§ **What you have to do**: Once the line containing "and the assignment" has been copied, stop; copy every line before it exactly, beginning with the first line of the material below.

§ **Given records**:

(** * emergent: parameter persistence and network-view navigation

    A shallow embedding of the [params] persistence code (OpenJSON, SaveJSON,
    WriteGoCode, SaveGoCode of Params, Sel, Sheet, Sheets, Set and Sets), of
    the [netview] record navigation, view-parameter defaults and variable
    list, and of the sheet applier, with the properties proved about them. *)

From Stdlib Require Import ZArith Lia Bool List Ascii String.
From Stdlib Require Import Floats.SpecFloat.
From stdpp Require Import base option list sorting gmap strings.

Local Open Scope Z_scope.

(** ** Go's [int] on a 64-bit platform *)

Module GoInt.

Definition min_int : Z := - 2 ^ 63.
Definition max_int : Z := 2 ^ 63 - 1.

(** Two's-complement wrap-around of an arithmetic result. *)
Definition wrap (z : Z) : Z := (z + 2 ^ 63) mod 2 ^ 64 - 2 ^ 63.

Definition add (a b : Z) : Z := wrap (a + b).
Definition sub (a b : Z) : Z := wrap (a - b).

Definition in_range (z : Z) : Prop := min_int <= z <= max_int.

End GoInt.

(** ** Package netview *)

Module netview.

(** [float32] values, as IEEE-754 data.  Only the comparison with zero
    and the assignment of constants are used by the code below. *)
Definition float32 : Type := spec_float.

(** The Go comparison [x == 0] on a float32: true for both zeros, false
    for NaN. *)
Definition f32_is_zero (x : float32) : bool := SFeqb x (S754_zero false).

(** The constants [.9], [.05] and [0.4] rounded to float32. *)
Definition f32_0_9 : float32 := S754_finite false 15099494 (-24).
Definition f32_0_05 : float32 := S754_finite false 13421773 (-28).
Definition f32_0_4 : float32 := S754_finite false 13421773 (-25).

(** [Params] of params.go.  [NetViewPtr] stands for the back pointer
    [NetView *NetView]; [None] is nil. *)
Record Params : Type := mkParams {
  MaxRecs : Z;
  UnitSize : float32;
  LayNmSize : float32;
  ColorMap : string;
  ZeroAlpha : float32;
  NetViewPtr : option nat
}.

Definition set_MaxRecs (nv : Params) (v : Z) : Params :=
  mkParams v nv.(UnitSize) nv.(LayNmSize) nv.(ColorMap) nv.(ZeroAlpha)
           nv.(NetViewPtr).
Definition set_UnitSize (nv : Params) (v : float32) : Params :=
  mkParams nv.(MaxRecs) v nv.(LayNmSize) nv.(ColorMap) nv.(ZeroAlpha)
           nv.(NetViewPtr).
Definition set_LayNmSize (nv : Params) (v : float32) : Params :=
  mkParams nv.(MaxRecs) nv.(UnitSize) v nv.(ColorMap) nv.(ZeroAlpha)
           nv.(NetViewPtr).
Definition set_ZeroAlpha (nv : Params) (v : float32) : Params :=
  mkParams nv.(MaxRecs) nv.(UnitSize) nv.(LayNmSize) nv.(ColorMap) v
           nv.(NetViewPtr).
Definition set_ColorMap (nv : Params) (v : string) : Params :=
  mkParams nv.(MaxRecs) nv.(UnitSize) nv.(LayNmSize) v nv.(ZeroAlpha)
           nv.(NetViewPtr).

Definition Params_Defaults (nv : Params) : Params :=
  let nv := if nv.(MaxRecs) =? 0 then set_MaxRecs nv 100 else nv in
  let nv := if f32_is_zero nv.(UnitSize)
            then set_UnitSize nv f32_0_9 else nv in
  let nv := if f32_is_zero nv.(LayNmSize)
            then set_LayNmSize nv f32_0_05 else nv in
  let nv := if f32_is_zero nv.(ZeroAlpha)
            then set_ZeroAlpha nv f32_0_4 else nv in
  let nv := if String.eqb nv.(ColorMap) ""
            then set_ColorMap nv "ColdHot" else nv in
  nv.

(** The part of [NetView] that record navigation reads and writes:
    [RecNo] and [Data.Ring.Len]. *)
Record FIx : Type := mkFIx { Len : Z }.
Record NetData : Type := mkNetData { Ring : FIx }.
Record NetView : Type := mkNetView { RecNo : Z; Data : NetData }.

Definition set_RecNo (nv : NetView) (r : Z) : NetView :=
  mkNetView r nv.(Data).

Definition RingLen (nv : NetView) : Z := nv.(Data).(Ring).(Len).

Definition RecFastBkwd (nv : NetView) : NetView * bool :=
  if nv.(RecNo) =? 0 then (nv, false)
  else
    let nv := if nv.(RecNo) <? 0
              then set_RecNo nv (GoInt.sub (RingLen nv) 11)
              else set_RecNo nv (GoInt.sub nv.(RecNo) 11) in
    let nv := if nv.(RecNo) <? 0 then set_RecNo nv 0 else nv in
    (nv, true).

Definition RecBkwd (nv : NetView) : NetView * bool :=
  if nv.(RecNo) =? 0 then (nv, false)
  else
    let nv := if nv.(RecNo) <? 0
              then set_RecNo nv (GoInt.sub (RingLen nv) 1)
              else set_RecNo nv (GoInt.sub nv.(RecNo) 1) in
    let nv := if nv.(RecNo) <? 0 then set_RecNo nv 0 else nv in
    (nv, true).

Definition RecFwd (nv : NetView) : NetView * bool :=
  if nv.(RecNo) >=? GoInt.sub (RingLen nv) 1
  then (set_RecNo nv (GoInt.sub (RingLen nv) 1), false)
  else if nv.(RecNo) <? 0 then (nv, false)
  else
    let nv := set_RecNo nv (GoInt.add nv.(RecNo) 1) in
    let nv := if nv.(RecNo) >=? GoInt.sub (RingLen nv) 1
              then set_RecNo nv (GoInt.sub (RingLen nv) 1) else nv in
    (nv, true).

Definition RecFastFwd (nv : NetView) : NetView * bool :=
  if nv.(RecNo) >=? GoInt.sub (RingLen nv) 1
  then (set_RecNo nv (GoInt.sub (RingLen nv) 1), false)
  else if nv.(RecNo) <? 0 then (nv, false)
  else
    let nv := set_RecNo nv (GoInt.add nv.(RecNo) 10) in
    let nv := if nv.(RecNo) >=? GoInt.sub (RingLen nv) 1
              then set_RecNo nv (GoInt.sub (RingLen nv) 1) else nv in
    (nv, true).

Definition RecTrackLatest (nv : NetView) : NetView * bool :=
  if nv.(RecNo) =? (-1) then (nv, false)
  else (set_RecNo nv (-1), true).

(** The five navigation operations. *)
Definition rec_ops : list (NetView -> NetView * bool) :=
  [RecFastBkwd; RecBkwd; RecFwd; RecFastFwd; RecTrackLatest].

(** The documented range of [RecNo]: -1 or [0..Data.Ring.Len-1]. *)
Definition RecNo_ok (nv : NetView) : Prop :=
  nv.(RecNo) = -1 \/ 0 <= nv.(RecNo) <= RingLen nv - 1.

(** The parts of [emer.Network], [emer.Layer] and [emer.Prjn] that the
    variable list reads.  A nil network interface is [None]. *)
Record Prjn : Type := mkPrjn { SynVarNames : list string }.
Record Layer : Type := mkLayer {
  UnitVarNames : list string;
  RecvPrjns : list Prjn;
  SendPrjns : list Prjn
}.
Definition Network : Type := option (list Layer).

(** The loop of [NetFirstLayPrjn] over the layers [li = 0 .. nlay-1]. *)
Fixpoint first_prjn (lays : list Layer) : option Prjn :=
  match lays with
  | [] => None
  | ly :: rest =>
      match ly.(RecvPrjns) with
      | p :: _ => Some p
      | [] =>
          match ly.(SendPrjns) with
          | p :: _ => Some p
          | [] => first_prjn rest
          end
      end
  end.

Definition NetFirstLayPrjn (net : Network) : option Layer * option Prjn :=
  match net with
  | None => (None, None)
  | Some lays =>
      match lays with
      | [] => (None, None)
      | lay0 :: _ => (Some lay0, first_prjn lays)
      end
  end.

(** Go's builtin [copy(dst, src)]: the first [min (len dst) (len src)]
    elements of [dst] are overwritten. *)
Definition copy {A} (dst src : list A) : list A :=
  take (length dst) src ++ drop (length src) dst.

(** One round of the loop that stores the projection variables. *)
Definition store_prjnvar (prjnvars : list string) (st : nat)
    (nvars : list string) (pi : nat) : list string :=
  let v := default ""%string (prjnvars !! pi) in
  let nvars := <[(st + 2 * pi)%nat := ("r." +:+ v)%string]> nvars in
  <[(st + 2 * pi + 1)%nat := ("s." +:+ v)%string]> nvars.

Definition NLayers (lays : list Layer) : nat := length lays.

Definition NetVarsList (net : Network) (layEven : bool) : list string :=
  match net with
  | None => []
  | Some lays =>
      if Nat.eqb (NLayers lays) 0 then []
      else
        match NetFirstLayPrjn net with
        | (None, _) => []
        | (Some lay, prjn) =>
            let unvars := lay.(UnitVarNames) in
            let prjnvars := match prjn with
                            | Some p => p.(SynVarNames)
                            | None => []
                            end in
            let ulen := length unvars in
            let ulen := if layEven && negb (Nat.eqb (ulen mod 2) 0)
                        then S ulen else ulen in
            let tlen := (ulen + 2 * length prjnvars)%nat in
            let nvars := replicate tlen ""%string in
            let nvars := copy nvars unvars in
            let st := ulen in
            foldl (store_prjnvar prjnvars st) nvars
                  (seq 0 (length prjnvars))
        end
  end.

(** The unit and synapse variable names that [NetVarsList] reads. *)
Definition unit_vars (net : Network) : list string :=
  match (NetFirstLayPrjn net).1 with
  | Some lay => lay.(UnitVarNames)
  | None => []
  end.

Definition syn_vars (net : Network) : list string :=
  match (NetFirstLayPrjn net).2 with
  | Some p => p.(SynVarNames)
  | None => []
  end.

(** The two entries of a synapse variable, receiving side first. *)
Definition rs_entries (v : string) : list string :=
  [("r." +:+ v)%string; ("s." +:+ v)%string].

(** What the list is said to be: the unit variables, one empty slot when
    their number is odd, then an "r." and an "s." entry per synapse
    variable. *)
Definition vars_layout (unvars prjnvars : list string) : list string :=
  unvars ++ (if Nat.odd (length unvars) then [""%string] else [])
         ++ flat_map rs_entries prjnvars.

(** [HasLayers], on the network of the view. *)
Definition HasLayers (net : Network) : bool :=
  match net with
  | None => false
  | Some lays => if Nat.eqb (NLayers lays) 0 then false else true
  end.

(** A layer without projections, neither received nor sent. *)
Definition no_prjns (ly : Layer) : Prop :=
  ly.(RecvPrjns) = [] /\ ly.(SendPrjns) = [].

(** [minmax.F32] and [minmax.Range32] of the etable library: a range,
    and a range with a flag per end that says whether the end is fixed.
    [SetMin] and [SetMax] store the value and set the flag. *)
Record F32 : Type := mkF32 { Min : float32; Max : float32 }.

Record Range32 : Type := mkRange32 {
  Range_F32 : F32;
  FixMin : bool;
  FixMax : bool
}.

Definition Range32_SetMin (rr : Range32) (min : float32) : Range32 :=
  mkRange32 (mkF32 min rr.(Range_F32).(Max)) true rr.(FixMax).

Definition Range32_SetMax (rr : Range32) (max : float32) : Range32 :=
  mkRange32 (mkF32 rr.(Range_F32).(Min) max) rr.(FixMin) true.

(** The constants [-1] and [1] as float32. *)
Definition f32_minus_1 : float32 := S754_finite true 8388608 (-23).
Definition f32_1 : float32 := S754_finite false 8388608 (-23).

(** [VarParams] of params.go. *)
Record VarParams : Type := mkVarParams {
  Var : string;
  ZeroCtr : bool;
  Range : Range32;
  MinMax : F32
}.

Definition VarParams_Defaults (vp : VarParams) : VarParams :=
  if f32_is_zero vp.(Range).(Range_F32).(Max)
     && f32_is_zero vp.(Range).(Range_F32).(Min)
  then
    let vp := mkVarParams vp.(Var) true vp.(Range) vp.(MinMax) in
    let vp := mkVarParams vp.(Var) vp.(ZeroCtr)
                          (Range32_SetMin vp.(Range) f32_minus_1)
                          vp.(MinMax) in
    mkVarParams vp.(Var) vp.(ZeroCtr) (Range32_SetMax vp.(Range) f32_1)
                vp.(MinMax)
  else vp.

(** The zero value of [VarParams] with the name set: [&VarParams{Var: nm}]. *)
Definition zero_f32 : float32 := S754_zero false.
Definition new_VarParams (nm : string) : VarParams :=
  mkVarParams nm false (mkRange32 (mkF32 zero_f32 zero_f32) false false)
              (mkF32 zero_f32 zero_f32).

(** The part of [NetView] that [VarsListUpdate] reads and writes. *)
Record VarsView : Type := mkVarsView {
  Net : Network;
  Vars : list string;
  VarParamsMap : gmap string VarParams
}.

(** [nm[2:]], for a name of at least two bytes. *)
Definition drop2 (nm : string) : string :=
  match nm with
  | String _ (String _ r) => r
  | _ => EmptyString
  end.

Section VarsListUpdate.

(** [Layer.UnitVarProps], [Prjn.SynVarProps] and [VarParams.SetProps],
    which are declared or called here and defined elsewhere. *)
Variable UnitVarProps : Layer -> gmap string string.
Variable SynVarProps : Prjn -> gmap string string.
Variable SetProps : VarParams -> string -> VarParams.

(** The property tag of a name: a missing key of a Go map reads as the
    empty string. *)
Definition var_tag (unprops prjnprops : gmap string string)
    (nm : string) : string :=
  if String.prefix "r." nm || String.prefix "s." nm
  then default ""%string (prjnprops !! drop2 nm)
  else default ""%string (unprops !! nm).

(** The body of the loop over [nv.Vars]: the parameters of one name. *)
Definition var_params (unprops prjnprops : gmap string string)
    (nm : string) : VarParams :=
  let vp := new_VarParams nm in
  let vp := VarParams_Defaults vp in
  let vtag := var_tag unprops prjnprops nm in
  if String.eqb vtag "" then vp else SetProps vp vtag.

§ **The answer**:
(** * emergent: parameter persistence and network-view navigation

    A shallow embedding of the [params] persistence code (OpenJSON, SaveJSON,
    WriteGoCode, SaveGoCode of Params, Sel, Sheet, Sheets, Set and Sets), of
    the [netview] record navigation, view-parameter defaults and variable
    list, and of the sheet applier, with the properties proved about them. *)

From Stdlib Require Import ZArith Lia Bool List Ascii String.
From Stdlib Require Import Floats.SpecFloat.
From stdpp Require Import base option list sorting gmap strings.

Local Open Scope Z_scope.

(** ** Go's [int] on a 64-bit platform *)

Module GoInt.

Definition min_int : Z := - 2 ^ 63.
Definition max_int : Z := 2 ^ 63 - 1.

(** Two's-complement wrap-around of an arithmetic result. *)
Definition wrap (z : Z) : Z := (z + 2 ^ 63) mod 2 ^ 64 - 2 ^ 63.

Definition add (a b : Z) : Z := wrap (a + b).
Definition sub (a b : Z) : Z := wrap (a - b).

Definition in_range (z : Z) : Prop := min_int <= z <= max_int.

End GoInt.

(** ** Package netview *)

Module netview.

(** [float32] values, as IEEE-754 data.  Only the comparison with zero
    and the assignment of constants are used by the code below. *)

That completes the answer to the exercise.